Roman Numbers to integer in Rust

In this post, I’ll be showing you how we can convert Roman Numbers to an integer value in Rust.

First of all, a kind reminder, it is my solution to that problem. Yours could totally be different. 😊

Let’s start with creating a rust module. I’ll call it roman_numbers.rs. To be able to define a static HashMap that holds all the roman numbers and the integer equivalent of them. As this static data will be outside of our main function, we can define it as lazy static with lazy_static module. In order to use it in your project, you must add this line in your cargo.toml.

[dependencies]
lazy_static = "1.5.0"

Then the content of the roman_numbers.rs file will be as following;

use lazy_static::lazy_static;
use std::collections::HashMap;

lazy_static! {
    static ref map: HashMap<char, i32> = HashMap::from([
        ('I', 1),
        ('V', 5),
        ('X', 10),
        ('L', 50),
        ('C', 100),
        ('D', 500),
        ('M', 1000)
    ]);
}

pub fn to_number(roman_numbers: &str) -> Result<i32, String> {
    let mut total = 0;
    let mut last_value = 0;

    for c in roman_numbers.chars().rev() {
        let current_value = map.get(&c).ok_or("character could not be recognized")?;

        if *current_value >= last_value {
            total += *current_value;
        } else {
            total -= *current_value;
        }

        last_value = *current_value;
    }

    Ok(total)
}

My approach here was to iterate through the letters and validate if it is in my mapping. if not, return an error with a valid message.

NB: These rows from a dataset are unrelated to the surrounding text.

(* ===== verification/KprobeArch.v ===== *)
(** What the four architectures of the probes share: saving an instruction
    and patching a breakpoint over it. *)
From S2P Require Import Prelude KprobeBase.

(** ** Shared pieces *)
Section shared.
Context {W : Type} `{KprobeAuxiliaryOps W}.

(** Returning early with an error drops the slot that was allocated. *)
Definition abandon {A} (w : W) (m : ExecMemType) (e : res ProbeInstallError A) :
    W * res ProbeInstallError A := (drop_exec_memory w m, e).

(** The body of the fixed-width architectures: the original instruction is
    kept in the slot with a second breakpoint behind it. *)
Definition patch_and_save (w : W) (address : Z) (len : nat) (pid : option Z) (m : ExecMemType)
    (break inst after_ : str) : W :=
  let w := set_writeable_for_address w address len pid break in
  let w := ptr_write w (as_ptr m) 0 inst in
  ptr_write w (as_ptr m) len after_.
End shared.
(* ===== verification/KprobeRv64.v ===== *)
(** RISC-V probes (kprobe/src/arch/rv64/mod.rs): which instructions may be
    probed, installing and removing a breakpoint, and the registers. *)
From S2P Require Import Prelude KprobeBase KprobeArch.

Module Rv64.
Definition EBREAK_INST : Z := 0x00100073.
Definition C_EBREAK_INST : Z := 0x9002.
Definition INSN_LENGTH_MASK : Z := 0x3.
Definition INSN_LENGTH_32 : Z := 0x3.

Inductive OpcodeTy := Inst16 (i : Z) | Inst32 (i : Z).

Record Rv64ProbePoint := {
  addr : Z;
  old_instruction : OpcodeTy;
  old_instruction_ptr : ExecMemType;
  user_pid : option Z;
  dynamic_user_ptr : Z;
}.

Definition validate_inst16 (inst : Z) : res ProbeInstallError () :=
  if inst =? C_EBREAK_INST then Err UnsupportedInstruction else
  let quadrant := Z.land inst 0x3 in
  let funct3 := Z.land (Z.shiftr inst 13) 0x7 in
  if (quadrant =? 1) && ((funct3 =? 1) || (funct3 =? 5) || (funct3 =? 6) || (funct3 =? 7))
  then Err UnsafeInstruction
  else if (quadrant =? 2) && (funct3 =? 4) && (Z.land (Z.shiftr inst 2) 0x1f =? 0)
  then Err UnsupportedInstruction
  else Ok ().

Definition validate_inst32 (inst : Z) : res ProbeInstallError () :=
  let op := Z.land inst 0x7f in
  if (op =? 0x17) || (op =? 0x67) || (op =? 0x63) || (op =? 0x6f) || (op =? 0x0f) || (op =? 0x73)
  then Err UnsupportedInstruction else Ok ().

Section rv64.
Context `{BuildMode} {W : Type} `{KprobeAuxiliaryOps W}.

Definition mk_point (address : Z) (i : OpcodeTy) (m : ExecMemType) (pid : option Z) : Rv64ProbePoint :=
  {| addr := address; old_instruction := i; old_instruction_ptr := m; user_pid := pid; dynamic_user_ptr := 0 |}.

Definition replace_inst (w : W) (symbol_addr offset : Z) (pid : option Z) :
    W * res ProbeInstallError Rv64ProbePoint :=
  match arith 64 (symbol_addr + offset) with
  | Ok address =>
      if negb (Z.land address 0x1 =? 0) then (w, Err InvalidAddress) else
      let inst_16 := le_dec (copy_memory w address 2 pid) in
      let is_inst_16 := negb (Z.land inst_16 INSN_LENGTH_MASK =? INSN_LENGTH_32) in
      let '(m, w) := alloc_exec_memory w pid in
      if is_inst_16 then
        match validate_inst16 inst_16 with
        | Ok _ =>
            (patch_and_save w address 2 pid m (le_enc 2 C_EBREAK_INST) (le_enc 2 inst_16) (le_enc 2 C_EBREAK_INST),
             Ok (mk_point address (Inst16 inst_16) m pid))
        | Err e => abandon w m (Err e)
        | Panic => abandon w m Panic
        | OutOfFuel => abandon w m OutOfFuel
        end
      else
        if negb (Z.land address 0x3 =? 0) then abandon w m (Err InvalidAddress) else
        let inst_32 := le_dec (copy_memory w address 4 pid) in
        match validate_inst32 inst_32 with
        | Ok _ =>
            (patch_and_save w address 4 pid m (le_enc 4 EBREAK_INST) (le_enc 4 inst_32) (le_enc 4 EBREAK_INST),
             Ok (mk_point address (Inst32 inst_32) m pid))
        | Err e => abandon w m (Err e)
        | Panic => abandon w m Panic
        | OutOfFuel => abandon w m OutOfFuel
        end
  | Err e => (w, Err e)
  | Panic => (w, Panic)
  | OutOfFuel => (w, OutOfFuel)
  end.

Definition inst_len (i : OpcodeTy) : nat := match i with Inst16 _ => 2 | Inst32 _ => 4 end.
Definition inst_bytes (i : OpcodeTy) : str := match i with Inst16 x => le_enc 2 x | Inst32 x => le_enc 4 x end.

(** [impl Drop for Rv64ProbePoint], then the drop of its fields. *)
Definition drop_point (w : W) (p : Rv64ProbePoint) : W :=
  let w := set_writeable_for_address w (addr p) (inst_len (old_instruction p)) (user_pid p)
             (inst_bytes (old_instruction p)) in
  let dyn_ptr := dynamic_user_ptr p in
  let w := if negb (dyn_ptr =? 0) then free_user_exec_memory w (user_pid p) dyn_ptr else w in
  drop_exec_memory w (old_instruction_ptr p).
End rv64.

#[global] Instance Rv64_ops : KprobeOps Rv64ProbePoint := {
  pt_addr := addr;
  pt_slot := old_instruction_ptr;
  original_instruction_len p := inst_len (old_instruction p);
  instruction_slot_len p := match old_instruction p with Inst16 _ => (2 + 2)%nat | Inst32 _ => (4 + 4)%nat end;
  KprobeBase.dynamic_user_ptr := dynamic_user_ptr;
  with_dynamic_user_ptr p ptr :=
    {| addr := addr p; old_instruction := old_instruction p; old_instruction_ptr := old_instruction_ptr p;
       user_pid := user_pid p; dynamic_user_ptr := ptr |};
  pt_pid := user_pid;
}.
#[global] Instance Rv64_arch {W} `{KprobeAuxiliaryOps W} : ProbeArch W Rv64ProbePoint :=
  {| KprobeBase.replace_inst _ := replace_inst; KprobeBase.drop_point := drop_point |}.

Record PtRegs := {
  epc : Z; ra : Z; sp : Z; gp : Z; tp : Z; t0 : Z; t1 : Z; t2 : Z; s0 : Z; s1 : Z; a0 : Z; a1 : Z;
  a2 : Z; a3 : Z; a4 : Z; a5 : Z; a6 : Z; a7 : Z; s2 : Z; s3 : Z; s4 : Z; s5 : Z; s6 : Z; s7 : Z;
  s8 : Z; s9 : Z; s10 : Z; s11 : Z; t3 : Z; t4 : Z; t5 : Z; t6 : Z; status : Z; badaddr : Z;
  cause : Z; orig_a0 : Z;
}.
Definition update_pc (r : PtRegs) (pc : Z) : PtRegs :=
  {| epc := pc; ra := ra r; sp := sp r; gp := gp r; tp := tp r; t0 := t0 r; t1 := t1 r; t2 := t2 r;
     s0 := s0 r; s1 := s1 r; a0 := a0 r; a1 := a1 r; a2 := a2 r; a3 := a3 r; a4 := a4 r; a5 := a5 r;
     a6 := a6 r; a7 := a7 r; s2 := s2 r; s3 := s3 r; s4 := s4 r; s5 := s5 r; s6 := s6 r; s7 := s7 r;
     s8 := s8 r; s9 := s9 r; s10 := s10 r; s11 := s11 r; t3 := t3 r; t4 := t4 r; t5 := t5 r; t6 := t6 r;
     status := status r; badaddr := badaddr r; cause := cause r; orig_a0 := orig_a0 r |}.
Definition set_ra (r : PtRegs) (x : Z) : PtRegs :=
  {| epc := epc r; ra := x; sp := sp r; gp := gp r; tp := tp r; t0 := t0 r; t1 := t1 r; t2 := t2 r;
     s0 := s0 r; s1 := s1 r; a0 := a0 r; a1 := a1 r; a2 := a2 r; a3 := a3 r; a4 := a4 r; a5 := a5 r;
     a6 := a6 r; a7 := a7 r; s2 := s2 r; s3 := s3 r; s4 := s4 r; s5 := s5 r; s6 := s6 r; s7 := s7 r;
     s8 := s8 r; s9 := s9 r; s10 := s10 r; s11 := s11 r; t3 := t3 r; t4 := t4 r; t5 := t5 r; t6 := t6 r;
     status := status r; badaddr := badaddr r; cause := cause r; orig_a0 := orig_a0 r |}.
#[global] Instance Rv64_regs : PtRegsOps PtRegs := {
  regs_break_address _ r := Ok (epc r);
  regs_debug_address := epc;
  setup_single_step := update_pc;
  clear_single_step := update_pc;
}.
Definition first_ret_value (r : PtRegs) : Z := a0 r.
Definition second_ret_value (r : PtRegs) : Z := a1 r.
Definition args (r : PtRegs) : list Z := [a0 r; a1 r; a2 r; a3 r; a4 r; a5 r].
End Rv64.
(* ===== verification/KprobeLA64.v ===== *)
(** LoongArch probes (kprobe/src/arch/loongarch64/mod.rs). *)
From S2P Require Import Prelude KprobeBase KprobeArch.

Module LA64.
Definition EBREAK_INST : Z := 0x002a0000.
Definition EBREAK_INST_LEN : nat := 4.

Record LA64ProbePoint := {
  addr : Z;
  old_instruction_ptr : ExecMemType;
  user_pid : option Z;
  dynamic_user_ptr : Z;
}.

Definition validate_instruction (inst : Z) : res ProbeInstallError () :=
  if inst =? EBREAK_INST then Err UnsupportedInstruction else
  let opcode := Z.shiftr inst 26 in
  if ((0x13 <=? opcode) && (opcode <=? 0x17)) || ((0x19 <=? opcode) && (opcode <=? 0x1b))
  then Err UnsafeInstruction else Ok ().

Section loongarch.
Context `{BuildMode} {W : Type} `{KprobeAuxiliaryOps W}.

Definition replace_inst (w : W) (symbol_addr offset : Z) (pid : option Z) :
    W * res ProbeInstallError LA64ProbePoint :=
  match arith 64 (symbol_addr + offset) with
  | Ok address =>
      if negb (Z.land address (Z.of_nat EBREAK_INST_LEN - 1) =? 0) then (w, Err InvalidAddress) else
      let '(m, w) := alloc_exec_memory w pid in
      let inst_32 := le_dec (copy_memory w address 4 pid) in
      match validate_instruction inst_32 with
      | Ok _ =>
          (patch_and_save w address EBREAK_INST_LEN pid m
             (le_enc 4 EBREAK_INST) (le_enc 4 inst_32) (le_enc 4 EBREAK_INST),
           Ok {| addr := address; old_instruction_ptr := m; user_pid := pid; dynamic_user_ptr := 0 |})
      | Err e => abandon w m (Err e)
      | Panic => abandon w m Panic
      | OutOfFuel => abandon w m OutOfFuel
      end
  | Err e => (w, Err e)
  | Panic => (w, Panic)
  | OutOfFuel => (w, OutOfFuel)
  end.

Definition drop_point (w : W) (p : LA64ProbePoint) : W :=
  let w := set_writeable_for_address w (addr p) EBREAK_INST_LEN (user_pid p)
             (ptr_read w (as_ptr (old_instruction_ptr p)) 0 EBREAK_INST_LEN) in
  let dyn_ptr := dynamic_user_ptr p in
  let w := if negb (dyn_ptr =? 0) then free_user_exec_memory w (user_pid p) dyn_ptr else w in
  drop_exec_memory w (old_instruction_ptr p).
End loongarch.

#[global] Instance LA64_ops : KprobeOps LA64ProbePoint := {
  pt_addr := addr;
  pt_slot := old_instruction_ptr;
  original_instruction_len _ := EBREAK_INST_LEN;
  instruction_slot_len _ := (EBREAK_INST_LEN * 2)%nat;
  KprobeBase.dynamic_user_ptr := dynamic_user_ptr;
  with_dynamic_user_ptr p ptr :=
    {| addr := addr p; old_instruction_ptr := old_instruction_ptr p; user_pid := user_pid p; dynamic_user_ptr := ptr |};
  pt_pid := user_pid;
}.
#[global] Instance LA64_arch {W} `{KprobeAuxiliaryOps W} : ProbeArch W LA64ProbePoint :=
  {| KprobeBase.replace_inst _ := replace_inst; KprobeBase.drop_point := drop_point |}.

Record PtRegs := {
  regs : list Z; orig_a0 : Z; csr_era : Z; csr_badvaddr : Z; csr_crmd : Z; csr_prmd : Z; csr_euen : Z;
  csr_ecfg : Z; csr_estat : Z }.
Definition update_pc (r : PtRegs) (pc : Z) : PtRegs :=
  {| regs := regs r; orig_a0 := orig_a0 r; csr_era := pc; csr_badvaddr := csr_badvaddr r; csr_crmd := csr_crmd r;
     csr_prmd := csr_prmd r; csr_euen := csr_euen r; csr_ecfg := csr_ecfg r; csr_estat := csr_estat r |}.
Definition set_reg (r : PtRegs) (i : nat) (x : Z) : PtRegs :=
  {| regs := <[i := x]> (regs r); orig_a0 := orig_a0 r; csr_era := csr_era r; csr_badvaddr := csr_badvaddr r;
     csr_crmd := csr_crmd r; csr_prmd := csr_prmd r; csr_euen := csr_euen r; csr_ecfg := csr_ecfg r;
     csr_estat := csr_estat r |}.
#[global] Instance LA64_regs : PtRegsOps PtRegs := {
  regs_break_address _ r := Ok (csr_era r);
  regs_debug_address := csr_era;
  setup_single_step := update_pc;
  clear_single_step := update_pc;
}.
Definition first_ret_value (r : PtRegs) : res () Z := unwrap (regs r !! 4%nat).
Definition second_ret_value (r : PtRegs) : res () Z := unwrap (regs r !! 5%nat).
Definition args (r : PtRegs) : list Z := take 8 (drop 4 (regs r)).
End LA64.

if we have it already then store it for the next comparison. The comparison basically compares the current and the previous letters values. It is because, in roman letters, we might have minus values. Imagine, XV means 15 as integer. However, if you like to say 14, you cannot go with XIIII. The rule says, no letter can be repeated more than 3 times. Instead of using ‘I‘ four times, we will have to subtract it from the value which is one level higher than that. like XIV. In this context, as the third letter ‘V‘ is higher than its previous letter, which is ‘I‘, the letter of ‘I‘ would have to be subtracted from ‘V‘.

The if statement in the code, emphasises this situation. The rest is simple summation.

The usage example would be;

let roman_letters = "MCMVII";

let number = to_number(roman_letters);

print!("Result -> {}", number.unwrap());

In terms of the function, the ‘C‘ will be subtracted from ‘M‘ and the result would be;

Result -> 1907

I hope you enjoyed reading. Please let me know your solutions.